Kortastipidkor Geledah Kafe di Sidoarjo, Usut Aliran Dana Impor Ponsel Bekas Ilegal
Baca dalam 60 detik
- Penyidik Kortastipidkor menggeledah dua kafe dan kantor PT TSL di Sidoarjo terkait dugaan korupsi impor ponsel bekas.
- Dari penggeledahan disita dokumen perbankan, rekening koran, dan DVR CCTV yang diduga terkait pencucian uang.
- Kasus ini juga menyeret oknum pejabat Bea Cukai yang diduga menerima aliran dana sejak 2024.

Penyidik Korps Tindak Pidana Korupsi (Kortastipidkor) Polri kembali menggeledah sejumlah lokasi di Sidoarjo, Jawa Timur, Kamis (25/6), sebagai bagian dari pengembangan kasus dugaan korupsi importasi ponsel bekas yang tidak sesuai ketentuan. Kali ini, sasaran penggeledahan meliputi kantor PT TSL, kediaman seorang manajer berinisial AHT, serta dua tempat usaha berupa Cafe Sulthan dan AZ Cafe.
Brigjen Mulya Hakim Solichin, Penyidik Utama Tingkat II Kortastipidkor, menjelaskan bahwa penggeledahan dilakukan berdasarkan izin pengadilan untuk melengkapi alat bukti sebelum penetapan tersangka dan pemberkasan perkara. "Ini bagian dari upaya penyidik untuk melengkapi alat bukti guna kepentingan penetapan siapa saja yang dapat dimintai pertanggungjawaban pidana," ujarnya di lokasi.
Dari kediaman AHT yang menjabat sebagai manajer PT TSL, penyidik mengamankan 37 dokumen terkait data perbankan dan kepemilikan aset. Sementara itu, penggeledahan di dua kafe tersebut diduga terkait dengan upaya menelusuri kemungkinan penggunaan usaha tersebut sebagai sarana untuk menampung, menyamarkan, atau mengalihkan keuntungan dari impor ilegal ponsel bekas.
Sehari sebelumnya, penyidik juga menggeledah Kantor Pengawasan dan Pelayanan Bea dan Cukai (KPPBC) Tipe Madya Pabean Juanda serta gudang kargo PT Jasa Angkasa Semesta (JAS) di Juanda.

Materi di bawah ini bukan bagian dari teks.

Lemma rt_event typ old new w : Forall (λ r, res_kind r = RuntimeInstanceKind) (option_list old ++ option_list new) →
  rt_ProcessEvent IsBlank (NewResourceChangedEvent typ old new) w =
  process_change "runtime instance" ErrorText (NewResourceChangedEvent typ old new) new old
    (rt_processUpsert IsBlank) (rt_processDelete IsBlank) w.
Proof.
  intros Hall. unfold rt_ProcessEvent, mbind, M_bind, lift, expect. cbn.
  destruct new as [n|], old as [o|]; simpl in Hall; repeat (apply Forall_cons in Hall as [? Hall]);
    by rewrite ?decide_True by done.
Qed.

Lemma runs_kind d rt : runs d rt → res_kind rt = RuntimeInstanceKind.
Proof. intros (_ & s & Hs & _). unfold res_kind. by rewrite Hs. Qed.

Lemma known_same w w' : known w → items w' InstanceKind = items w InstanceKind → known w'.
Proof. intros Hk Hi k inst. rewrite Hi. apply Hk. Qed.

Lemma handled_ok w a e : view w a → possible a e →
  ∃ w', handled e w = (w', Ok ()) ∧ view w' (reported a e).
Proof.
  intros Hv Hp. pose proof (vw_setup _ _ Hv) as Hsu. pose proof (view_pods _ _ Hv) as Hpods.
  pose proof (vw_registered _ _ Hv) as Ht.
  destruct e as [d rpc|d rpc now|d rt|d rt]; simpl in Hp; cbn [handled].
  - destruct Hp as [Hd Hreg]. pose proof Hreg as (_ & _ & s & Hs & _ & _ & _ & _ & Htime).
    destruct (rpc_upsert_ok w a d rpc Hv Hd Hreg) as (w' & Hw' & Hpl). exists w'.
    rewrite rpc_event by (simpl; repeat constructor; unfold res_kind; by rewrite Hs). split; [exact Hw'|].
    eapply view_placed; [exact Hv|done|exact Hpl|..]; simpl; unfold rpc_spec; rewrite Hs; cbn [registered running].
    + intros k Hne. by rewrite lookup_insert_ne.
    + intros k s' [[_ <-]|[_ Hk]]%lookup_insert_Some; [done|by eapply Ht].
    + done.
  - destruct Hp as (Hd & Hk & Hm & Hn). destruct (rpc_delete_ok w a d rpc now Hv Hd Hm Hn) as (w' & Hw' & Hpl).
    exists w'. rewrite rpc_event by (simpl; repeat constructor; done). split; [exact Hw'|].
    eapply view_placed; [exact Hv|done|exact Hpl|..]; cbn [reported registered running].
    + intros k Hne. by rewrite lookup_delete_ne.
    + intros k s' [_ Hks]%lookup_delete_Some. by eapply Ht.
    + done.
  - destruct Hp as [Hd Hr]. destruct (filed_ok w rt Hsu (runs_kind _ _ Hr)) as (w1 & Hw1 & Hc).
    assert (Hi : items w1 InstanceKind = items w InstanceKind) by (by apply (ch_others _ _ _ _ _ Hc)).
    destruct (rt_upsert_ok w1 a d rt) as (w' & Hw' & Hpl);
      [by eapply setup_changed|by eapply known_same; [by eapply view_known|]|rewrite Hi; apply (vw_shown _ _ Hv)|done|done|].
    exists w'. erewrite bind_ok by exact Hw1.
    rewrite rt_event by (simpl; repeat constructor; by eapply runs_kind). split; [exact Hw'|].
    eapply view_placed; [exact Hv|exact Hi|exact Hpl|..]; cbn [reported registered running].
    + intros k Hne. by rewrite lookup_insert_ne.
    + exact Ht.
    + rewrite (ch_items _ _ _ _ _ Hc), (proj1 Hr). by apply pods_insert.
  - destruct Hp as (Hd & Hr & [r Hrun]).
    destruct (vw_running _ _ Hv _ _ Hrun) as (d' & Hd' & Hkey & _ & Hit). apply (pop_key pop) in Hkey as <-; [|done..].
    destruct (writing_Delete w RuntimeInstanceKind rt) as (w1 & Hw1 & Hc);
      [apply Hsu|apply Hsu|rewrite (proj1 Hr); by eexists|].
    assert (Hi : items w1 InstanceKind = items w InstanceKind) by (by apply (ch_others _ _ _ _ _ Hc)).
    destruct (rt_delete_ok w1 a d rt) as (w' & Hw' & Hpl);
      [by eapply setup_changed|by eapply known_same; [by eapply view_known|]|rewrite Hi; apply (vw_shown _ _ Hv)|apply Ht|done|done|].
    exists w'. erewrite bind_ok by exact Hw1.
    rewrite rt_event by (simpl; repeat constructor; by eapply runs_kind). split; [exact Hw'|].
    eapply view_placed; [exact Hv|exact Hi|exact Hpl|..]; cbn [reported registered running].
    + intros k Hne. by rewrite lookup_delete_ne.
    + exact Ht.
    + rewrite (ch_items _ _ _ _ _ Hc), (proj1 Hr). by apply pods_delete.
Qed.

(** Each report of a sequence is possible after those before it. *)
Fixpoint all_possible (a : sources) (es : list report) : Prop :=
  match es with [] => True | e :: es => possible a e ∧ all_possible (reported a e) es end.

Definition nothing : sources := {| registered := ∅; running := ∅ |}.

(** C10: the store of instances is the join of what the registries and the
    engine report, when the two subscribers handle their reports one after the
    other ([registration_lost] shows what two at once can lose). The instances
    of the population have IP addresses, keys and pods of their own, names,
    ports and meshes that the console accepts, registrations that name them and
    a registration time, and workloads that name them or, on Kubernetes, are
    found by their IP address. Whatever the order in which their registrations
    and workloads come and go from empty stores, every handler succeeds. At the
    end each instance that is registered, or whose workload runs and names it,
    is stored under its key; besides these there can only be instances whose
    workload runs without naming them. A stored instance has the fields of its
    last registration, or none of one when it is not registered, and the fields
    of its last workload, or none of one when none runs, with the labels of the
    workload while it runs. *)
Theorem instances_joined w es : setup w → items w InstanceKind = ∅ → items w RuntimeInstanceKind = ∅ →
  all_possible nothing es →
  ∃ w', each handled es w = (w', Ok ()) ∧ view w' (foldl reported nothing es).
Proof.
  intros Hsu Hi Hr Hp. assert (Hv : view w nothing).
  { split; [done|done|done|by rewrite Hr|]. intros k. rewrite Hi. by split. }
  clear Hsu Hi Hr. revert w Hv Hp. generalize nothing. induction es as [|e es IH]; intros a w Hv Hp; [by exists w|].
  destruct Hp as [Hpe Hp]. destruct (handled_ok w a e Hv Hpe) as (w1 & Hw1 & Hv1).
  destruct (IH _ _ Hv1 Hp) as (w' & Hw' & Hv'). exists w'. split; [|exact Hv'].
  cbn [each]. by erewrite bind_ok by exact Hw1.
Qed.
End join.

Dua rumah milik individu berinisial MT (swasta importir) dan AY (oknum Bea Cukai) di Surabaya juga menjadi sasaran. Mulya mengungkapkan bahwa kasus ini bermula dari praktik importasi ponsel bekas dengan dokumen tidak sah, dan penyidik telah menemukan indikasi aliran uang kepada penyelenggara negara dalam kurun waktu 2024โ2026.
Hingga saat ini, penyidik telah memeriksa sekitar 30 orang dari pihak Bea Cukai dan 20 orang dari pihak swasta sebagai saksi. Belum ada tersangka yang ditetapkan, namun Mulya menyebut potensi tersangka lebih dari satu. Nilai kerugian negara masih dalam penghitungan dengan melibatkan tenaga ahli. "Kortastipidkor berkomitmen menuntaskan perkara ini secara transparan dan tidak pandang bulu," tegasnya.
Kasus ini menyoroti celah pengawasan impor barang bekas, khususnya ponsel, yang kerap dimanfaatkan untuk praktik ilegal. Dengan penggeledahan di tempat usaha seperti kafe, penyidik menduga adanya upaya pencucian uang dari hasil kejahatan. Pertanyaan selanjutnya adalah sejauh mana jaringan ini melibatkan pejabat publik dan apakah pengusaha lokal ikut terperangkap dalam pusaran hukum yang sedang bergulir.